Crabs -- the kind that live in your pants, not on the beach -- are becoming an endangered species, possibly thanks to the widespread modern popularity of the bikini wax.
Pthirus pubis has likely bedded down with humans for millions of years since it split off from its closest relative, the gorilla louse. The blood-suckers’ favorite habitat is the hair around the genitals -- possibly because they were already adapted to the coarse body hair of the gorilla, some scientists think -- but they can occasionally be found setting up shop in the eyelashes as well.
Now the pubic louse may have met its match -- the body-waxer.
Pubic lice “used to be extremely common; it’s now rarely seen,” University of New South Wales sexual health researcher and physician Basil Donovan told Bloomberg News on Monday. “Without doubt, it’s better grooming.”
In a 2006 paper, two British researchers floated the idea that pubic deforestation could be lessening the spread of crab lice by depriving them of their habitat. When they examined the rates for various sexually transmitted infections at a clinic in Leeds between 1997 and 2003, they found that Chlamydia and gonorrhea rates rose, but pubic lice cases significantly dropped off.
“Sexual behavior changes cannot account for this discordance in trends of STIs so there must be another explanation,” the authors wrote. “The drop in pubic lice in women appears to be most dramatic around 2000 and coincided with the introduction of extensive waxing techniques, such as the ‘Brazilian,’ in women in the United Kingdom.”
The pair admitted that their study is anecdotal as best, since they do not have numbers on pubic hair removal for patients. Plus, patients with pubic lice might be less likely to make appointments at their clinic, they said.
“However, we think that this is an interesting observation and that hair removal practices may have contributed to the reduction in pubic lice,” they wrote.
Overall, the scientific literature on pubic lice and body hair removal trends is thin.
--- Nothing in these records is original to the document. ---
(** * Reasoning360 model filtering: resumable sharded batch execution

    A shallow embedding of [model_filtering/pipeline.py] (the generation
    pass: shard partitioning, checkpoint resolution from batch artifact
    files, the batch loop) and of [model_filtering/run_reward.py] (the
    reward pass: one scoring task per response, aggregation per sample,
    the per-rank summary).

    Python integers are [Z]; [//] on integers is [Z.div] (both round
    towards minus infinity).  Strings are [string] (file names are taken to
    be ASCII).  Python floats that are scores and pass rates are modelled by
    exact rationals [Q], normalised with [Qred].  A [dict] whose iteration
    order matters is an association list; the accumulated results map of the
    checkpoint, which is only ever indexed, is a [gmap string _]. *)

From Stdlib Require Import Ascii String ZArith QArith Qreduction.
From Stdlib Require Import DecimalString DecimalN DecimalPos.
From stdpp Require Import base option list strings gmap sorting.

#[local] Open Scope Z_scope.

(** ** Python primitives used by the two scripts *)

Module Py.

(** Characters that [str.strip] and [int] treat as white space, within
    ASCII: tab, line feed, vertical tab, form feed, carriage return, the
    four separators 0x1c-0x1f and the space. *)
Definition is_space (c : ascii) : bool :=
  let n := nat_of_ascii c in
  ((9 <=? n) && (n <=? 13) || (28 <=? n) && (n <=? 32))%nat.

Fixpoint lstrip (s : string) : string :=
  match s with
  | String c r => if is_space c then lstrip r else s
  | EmptyString => EmptyString
  end.

Fixpoint rstrip (s : string) : string :=
  match s with
  | String c r =>
      match rstrip r with
      | EmptyString => if is_space c then EmptyString else String c EmptyString
      | r' => String c r'
      end
  | EmptyString => EmptyString
  end.

Definition strip (s : string) : string := rstrip (lstrip s).

(** [s.split(sep)] for a one-character separator: every occurrence
    separates, so the result is never empty and [''.split(sep) == ['']]. *)
Fixpoint split (sep : ascii) (s : string) : list string :=
  match s with
  | EmptyString => [EmptyString]
  | String c r =>
      if decide (c = sep) then EmptyString :: split sep r
      else match split sep r with
           | p :: ps => String c p :: ps
           | [] => [String c EmptyString]
           end
  end.

Definition is_digit (c : ascii) : bool :=
  let n := nat_of_ascii c in ((48 <=? n) && (n <=? 57))%nat.

(** A non-empty run of ASCII decimal digits, leading zeros allowed. *)
Definition digits_value (s : string) : option Z :=
  match s with
  | EmptyString => None
  | _ => (λ d, Z.of_N (N.of_uint d)) <$> NilEmpty.uint_of_string s
  end.

(** [int(s)] in base 10; [None] stands for [ValueError].  White space
    around the literal is dropped, one sign is accepted.  The digit-group
    separator [_] that [int] also accepts is left out: every argument in
    this development is a piece of a split on [_]. *)
Definition int_of_str (s : string) : option Z :=
  match strip s with
  | String c r =>
      if decide (c = "-"%char) then Z.opp <$> digits_value r
      else if decide (c = "+"%char) then digits_value r
      else digits_value (String c r)
  | EmptyString => None
  end.

(** The decimal digits of a natural number, ["0"] for zero. *)
Definition digits (n : N) : string := NilEmpty.string_of_uint (N.to_uint n).

(** [str(z)], also what an f-string prints for [{z}]. *)
Definition str_of_int (z : Z) : string :=
  if z <? 0 then String "-" (digits (Z.abs_N z)) else digits (Z.abs_N z).

Fixpoint zeros (n : nat) : string :=
  match n with
  | O => EmptyString
  | S n' => String "0" (zeros n')
  end.

(** [f"{z:05d}"]: zero fill to width 5; the sign counts for the width and
    stays in front of the fill. *)
Definition format_05d (z : Z) : string :=
  let ds := digits (Z.abs_N z) in
  if z <? 0 then String "-" (zeros (4 - String.length ds) +:+ ds)
  else zeros (5 - String.length ds) +:+ ds.

(** A sign, a zero fill and the digits of [|z|]: the shape shared by
    [str_of_int] and [format_05d]. *)
Definition signed (k : nat) (z : Z) : string :=
  if z <? 0 then String "-" (zeros k +:+ digits (Z.abs_N z))
  else zeros k +:+ digits (Z.abs_N z).

(** The characters of such a string. *)
Definition plain_char (c : ascii) : bool := is_digit c || bool_decide (c = "-"%char).

Fixpoint strip_prefix (p s : string) : option string :=
  match p, s with
  | EmptyString, _ => Some s
  | String a p', String b s' => if decide (a = b) then strip_prefix p' s' else None
  | String _ _, EmptyString => None
  end.

Fixpoint endswith (s suf : string) : bool :=
  if decide (s = suf) then true
  else match s with
       | String _ r => endswith r suf
       | EmptyString => false
       end.

Fixpoint all_chars (P : ascii → bool) (s : string) : bool :=
  match s with
  | EmptyString => true
  | String c r => P c && all_chars P r
  end.

End Py.

(** ** Data model *)

(** Values that come from the dataset or from a JSON file and are passed
    on untouched (ground truths, auxiliary fields). *)
#[warnings="-register-all"]
Inductive json :=
| JNull
| JBool (b : bool)
| JNum (q : Q)
| JStr (s : string)
| JArr (l : list json)
| JObj (l : list (string * json)).

(** The detail of one scored response: a dict with at least ["score"]. *)
Abbreviation detail := (list (string * json)).

Record Message := { role : string; content : string }.

(** One entry of a batch artifact.  The first six fields are written by
    the generation pass; the last three are absent ([None]) until the
    reward pass writes them back. *)
Record Sample := {
  messages : list Message;
  question : string;
  ground_truth : json;
  source : string;
  responses : list string;
  extra_info : list (string * json);
  detailed_scores : option (list detail);
  scores : option (list json);
  pass_rate : option Q;
}.

(** What [json.load] followed by [.items()] yields for a batch file:
    [None] when either raises (truncated or invalid JSON, a top-level value
    that is not an object), otherwise the entries in file order.  The
    entries are taken to have the shape of a [Sample]; the checkpoint
    resolver passes them on without looking inside. *)
Abbreviation batch_file := (option (list (string * Sample))).

(** A rank's output directory: the names in it, in the order the file
    system lists them, with each file's content. *)
Abbreviation directory := (list (string * batch_file)).

(** [open(name, "w")] followed by a complete [json.dump]. *)
Fixpoint write_file (name : string) (data : batch_file) (dir : directory) : directory :=
  match dir with
  | [] => [(name, data)]
  | (n, d) :: rest =>
      if decide (n = name) then (name, data) :: rest
      else (n, d) :: write_file name data rest
  end.

(** ** Shard partitioner *)

Module Shard.

(** Lines 108-120 of [prepare_dataset]: the index range handed to
    [dataset.select(range(start, end))]; with [dp_size <= 1] the dataset is
    left as it is, that is the range [0, total). *)
Definition shard_range (total dp_size dp_rank : Z) : Z * Z :=
  if 1 <? dp_size then
    let per_rank := total / dp_size in
    let start := dp_rank * per_rank in
    let end_ := if negb (dp_rank =? dp_size - 1) then start + per_rank else total in
    (start, end_)
  else (0, total).

Definition in_range (rg : Z * Z) (i : Z) : Prop := rg.1 <= i < rg.2.

End Shard.

(** ** Checkpoint resolver *)

Module Checkpoint.

(** What the resolver prints on the console. *)
Inductive console_msg :=
| ForceRegeneration
| CouldNotParse (file : string)
| FoundBatchFiles (n : nat)
| LoadedBatch (batch_idx : Z) (n : nat)
| FailedToLoad (file : string)
| Resuming (start_batch_idx : Z) (n : nat).

Definition is_warning (m : console_msg) : bool :=
  match m with
  | ForceRegeneration | CouldNotParse _ | FailedToLoad _ => true
  | _ => false
  end.

Record CheckpointState := {
  current_batch_idx : Z;
  global_results : gmap string Sample;
  global_errors : gmap string Sample;
}.

(** [glob.glob(os.path.join(rank_output_dir, "batch_*.json"))], as base
    names: [*] matches any run of characters, the empty one too.  This is
    the test on the files of the directory that glob lists, which is the
    rank directory when its path holds none of the characters that glob
    reads as a pattern; [Located.listing] has the other case. *)
Definition glob_batch (name : string) : bool :=
  match Py.strip_prefix "batch_" name with
  | Some rest => Py.endswith rest ".json"
  | None => false
  end.

(** Line 162: [int(os.path.basename(f).split("_")[1].split(".")[0])];
    [None] stands for the [ValueError] or [IndexError] caught at line 164. *)
Definition batch_num (name : string) : option Z :=
  piece ← Py.split "_" name !! 1%nat;
  stem ← Py.split "." piece !! 0%nat;
  Py.int_of_str stem.

Abbreviation indexed_file := (Z * (string * batch_file))%type.

(** Lines 160-165, one iteration. *)
Definition parse_step (st : list indexed_file * list console_msg)
    (bf : string * batch_file) : list indexed_file * list console_msg :=
  match batch_num bf.1 with
  | Some n => (st.1 ++ [(n, bf)], st.2)
  | None => (st.1, st.2 ++ [CouldNotParse bf.1])
  end.

(** Line 168: [list.sort(key=lambda x: x[0])] is stable; a stable sort is
    determined by its input, here computed by insertion. *)
Fixpoint insert_by_idx (x : indexed_file) (l : list indexed_file) : list indexed_file :=
  match l with
  | [] => [x]
  | y :: l' => if x.1 <=? y.1 then x :: l else y :: insert_by_idx x l'
  end.

Definition sort_by_idx (l : list indexed_file) : list indexed_file :=
  foldr insert_by_idx [] l.

(** Line 183: the key [f"{batch_idx}_{i}"]. *)
Definition result_key (batch_idx : Z) (i : string) : string :=
  Py.str_of_int batch_idx +:+ "_" +:+ i.

(** Lines 182-183. *)
Definition merge_batch (batch_idx : Z) (items : list (string * Sample))
    (results : gmap string Sample) : gmap string Sample :=
  foldl (λ m ir, <[result_key batch_idx ir.1 := ir.2]> m) results items.

(** Lines 177-186, one iteration. *)
Definition load_step (st : gmap string Sample * list console_msg)
    (f : indexed_file) : gmap string Sample * list console_msg :=
  match f.2.2 with
  | Some items => (merge_batch f.1 items st.1, st.2 ++ [LoadedBatch f.1 (length items)])
  | None => (st.1, st.2 ++ [FailedToLoad f.2.1])
  end.

(** Line 189. *)
Definition start_batch_idx (sorted : list indexed_file) : Z :=
  match last sorted with
  | Some f => f.1 + 1
  | None => 0
  end.

(** [load_checkpoint], lines 145-194, on the content of the rank's
    output directory; returns the state and what was printed. *)
Definition load_checkpoint (force_regenerate : bool) (dir : directory)
    : CheckpointState * list console_msg :=
  if force_regenerate then
    ({| current_batch_idx := 0; global_results := ∅; global_errors := ∅ |},
     [ForceRegeneration])
  else
    let batch_files := filter (λ f, glob_batch f.1 = true) dir in
    let '(unsorted, out1) := foldl parse_step ([], []) batch_files in
    let batch_files_with_idx := sort_by_idx unsorted in
    let out2 :=
      match batch_files_with_idx with
      | [] => out1
      | _ => out1 ++ [FoundBatchFiles (length batch_files_with_idx)]
      end in
    let '(results, out3) := foldl load_step (∅, out2) batch_files_with_idx in
    let start := start_batch_idx batch_files_with_idx in
    let out4 :=
      match batch_files_with_idx with
      | [] => out3
      | _ => out3 ++ [Resuming start (size results)]
      end in
    ({| current_batch_idx := start; global_results := results; global_errors := ∅ |},
     out4).

(** *** Vocabulary for stating the resolver's properties *)

(** The listed files whose name yields a batch number, with that number,
    in listing order: [batch_files_with_idx] before the sort. *)
Definition indexed (files : directory) : list indexed_file :=
  omap (λ bf, (λ n, (n, bf)) <$> batch_num bf.1) files.

Definition parse_warnings (files : directory) : list console_msg :=
  omap (λ bf, match batch_num bf.1 with
              | Some _ => None
              | None => Some (CouldNotParse bf.1)
              end) files.

(** The results map after loading the files of [l], in that order. *)
Definition load_results (l : list indexed_file) (m : gmap string Sample)
    : gmap string Sample :=
  foldl (λ m f, match f.2.2 with
                | Some items => merge_batch f.1 items m
                | None => m
                end) m l.

Definition load_messages (l : list indexed_file) : list console_msg :=
  (λ f, match f.2.2 with
        | Some items => LoadedBatch f.1 (length items)
        | None => FailedToLoad f.2.1
        end) <$> l.

(** A file the glob lists and whose name yields a batch number. *)
Definition named (bf : string * batch_file) : Prop :=
  glob_batch bf.1 = true ∧ is_Some (batch_num bf.1).

(** A named file whose content loads. *)
Definition valid (bf : string * batch_file) : Prop :=
  named bf ∧ is_Some bf.2.

#[global] Instance named_dec bf : Decision (named bf).
Proof. unfold named. apply _. Defined.

#[global] Instance valid_dec bf : Decision (valid bf).
Proof. unfold valid. apply _. Defined.
(** * Outgoing OAuth2 client-credentials middleware (outgoingoauth2cc.go)

    A shallow embedding of the plugin: the flexible-value resolver
    ([fromFlexibleValue], [fromFlexibleField]), the constructor [New] and the
    request handler [ServeHTTP], together with the parts of the Go standard
    library they depend on (strings.SplitN, encoding/base64, url.QueryEscape,
    http.StatusText, the int64 and time.Duration arithmetic).

    - Go strings are byte sequences: [string], a list of 8-bit [ascii].
    - [int64] and [time.Duration] are [Z] with the wrap-around written out
      ([wrap64]); a [float64] is a [spec_float].
    - [map[string]string] and [http.Header] are [gmap]s.
    - A function that returns [(value, error)] returns a [result]; the
      resolver runs in that error monad.
    - The file system and the environment ([OS]), the clock and the
      authorization server ([World]) are arguments.  [ServeHTTP] returns the
      plugin with its new [state] and the list of its observable actions
      ([event]): the token request, the writes to the caller, the call of
      the next handler.
    - json.Unmarshal, strconv.ParseFloat, strings.TrimSpace and the result of
      converting an out-of-range float to [int64] are section variables. *)

From Stdlib Require Import ZArith String Ascii List Lia Bool.
From Stdlib Require Import DecimalString SpecFloat.
From stdpp Require Import base gmap strings.
Import ListNotations.

Local Open Scope string_scope.
Local Open Scope Z_scope.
Pubic lice are often overlooked in sexual health studies because they do not transmit disease, and patients may shy away from clinics, preferring to self-treat.
Lice are not the only danger that pubic hair can present to the genitals. One case report published in December 2011 described a 12-year-old girl’s trip to the hospital after experiencing pain and swelling of the vagina. Doctors found a “tourniquet” of pubic hair cutting off blood to the girl’s labia minora. After surgeons removed the hair, the swelling and pain subsided.
But removing pubic hair has its risks, too.
“Pubic hair removal naturally irritates and inflames the hair follicles left behind, leaving microscopic open wounds,” Washington state physician Emily Gibson wrote in an April 2011 blog post. “When that irritation is combined with the warm moist environment of the genitals, it becomes a happy culture media for some of the nastiest of bacterial pathogens.”
One particularly nasty case reported by Australian doctors in 2007 concerned a 20-year-old woman who went to the emergency room two weeks after receiving a full Brazilian bikini wax. Further examination showed that the bikini wax may have led to a serious bacterial infection and hepatitis. Six months after being discharged from the hospital, the patient returned to the hospital with a recurrence of herpes and bacterial infection after she attempted to shave her pubic hair herself.
Antibiotics took care of the problem, and “despite her traumatic experiences, the patient was keen to undertake further removal of pubic hair,” the doctors said.